### EXERCISE BRIEF
Work out how many lines in the data below contain the string "ResultCache", and reply with that figure alone.

(Stored data entries)

============================================================

(* ===== verification/Resume.v ===== *)
(** * Uploading results (src/src/ate_platform/data/resume.py)

    [ResumeManager]: results wait in memory and in the table of ResultCache.v until the publisher
    takes them, and are loaded back after a restart. The upload loop, the callers of
    [upload_result] and [retry_pending] and the start, the stop and the crash of the process are
    steps between their awaits; what the publisher answers is a choice of the environment.
    Parameters: the JSON codec, and [json_extract(payload, '$.step_id')] of SQLite, [None] where it
    raises. Log messages are left out; so are the sleeps, and a call of [start] ends before [stop]
    is called. *)

From S2P Require Import Prelude PyDict PyStr Types Sql ResultCache.

Record PendingMessage : Type := mkPendingMessage {
  pm_step_id : pyval;
  pm_result : DataResult;
  pm_sequence_id : pyval;
  pm_retry_count : Z
}.
Definition count_retry (m : PendingMessage) : PendingMessage :=
  mkPendingMessage (pm_step_id m) (pm_result m) (pm_sequence_id m) (pm_retry_count m + 1).

(** Where the upload loop is: waiting for a message, or with one in hand; while the manager stops,
    with those that remain. *)
Inductive UploadPhase : Type :=
  | Stopped
  | Idle
  | Attempting (m : PendingMessage)
  | Removing (m : PendingMessage)
  | Updating (m : PendingMessage)
  | BackingOff (m : PendingMessage)
  | Draining
  | DrainRemoving (m : PendingMessage).
Inductive PublishAnswer : Type := NoPublisher | NotConnected | Accepted | Refused | PublishRaised.

(** The manager; [rs_sending] are the messages of the calls of [upload_result] under way. The last
    three are a record of what happened: the rows written for results, the messages the publisher
    took and those given up. *)
Record ResumeManager : Type := mkResume {
  rs_cache : option SQLiteCache;
  rs_max_retries : Z;
  rs_pending : list PendingMessage;
  rs_running : bool;
  rs_phase : UploadPhase;
  rs_sending : list PendingMessage;
  rs_written : list (Z * PendingMessage);
  rs_published : list PendingMessage;
  rs_given_up : list PendingMessage
}.
Definition new_manager (cache : option SQLiteCache) (max_retries : Z) : ResumeManager :=
  mkResume cache max_retries [] false Stopped [] [] [] [].
Definition set_cache (c : option SQLiteCache) (s : ResumeManager) :=
  mkResume c (rs_max_retries s) (rs_pending s) (rs_running s) (rs_phase s) (rs_sending s)
    (rs_written s) (rs_published s) (rs_given_up s).
Definition set_pending (l : list PendingMessage) (s : ResumeManager) :=
  mkResume (rs_cache s) (rs_max_retries s) l (rs_running s) (rs_phase s) (rs_sending s)
    (rs_written s) (rs_published s) (rs_given_up s).
Definition set_phase (p : UploadPhase) (s : ResumeManager) :=
  mkResume (rs_cache s) (rs_max_retries s) (rs_pending s) (rs_running s) p (rs_sending s)
    (rs_written s) (rs_published s) (rs_given_up s).
Definition set_running (b : bool) (s : ResumeManager) :=
  mkResume (rs_cache s) (rs_max_retries s) (rs_pending s) b (rs_phase s) (rs_sending s)
    (rs_written s) (rs_published s) (rs_given_up s).
Definition set_sending (l : list PendingMessage) (s : ResumeManager) :=
  mkResume (rs_cache s) (rs_max_retries s) (rs_pending s) (rs_running s) (rs_phase s) l
    (rs_written s) (rs_published s) (rs_given_up s).
Definition note_written (e : list (Z * PendingMessage)) (s : ResumeManager) :=
  mkResume (rs_cache s) (rs_max_retries s) (rs_pending s) (rs_running s) (rs_phase s) (rs_sending s)
    (rs_written s ++ e) (rs_published s) (rs_given_up s).
Definition note_published (m : PendingMessage) (s : ResumeManager) :=
  mkResume (rs_cache s) (rs_max_retries s) (rs_pending s) (rs_running s) (rs_phase s) (rs_sending s)
    (rs_written s) (rs_published s ++ [m]) (rs_given_up s).
Definition note_given_up (m : PendingMessage) (s : ResumeManager) :=
  mkResume (rs_cache s) (rs_max_retries s) (rs_pending s) (rs_running s) (rs_phase s) (rs_sending s)
    (rs_written s) (rs_published s) (rs_given_up s ++ [m]).

(** [v = ?] in SQLite, for the values JSON has; a NULL equals nothing. *)
Definition sql_integer (v : pyval) : option Z :=
  match v with PyInt z => Some z | PyBool b => Some (Z.b2z b) | _ => None end.
Definition sql_equal (v w : pyval) : bool :=
  match v, w with
  | PyStr s, PyStr s' => bool_decide (s = s')
  | PyFloat r, PyFloat r' => bool_decide (r = r')
  | _, _ => bool_decide (sql_integer v = sql_integer w ∧ sql_integer v ≠ None)
  end.

Section resume.
Context (json_dumps : pyval → res string) (json_loads : string → res pyval) (step_of : string → option pyval).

============================================================

### RESPONSE TO THE EXERCISE
2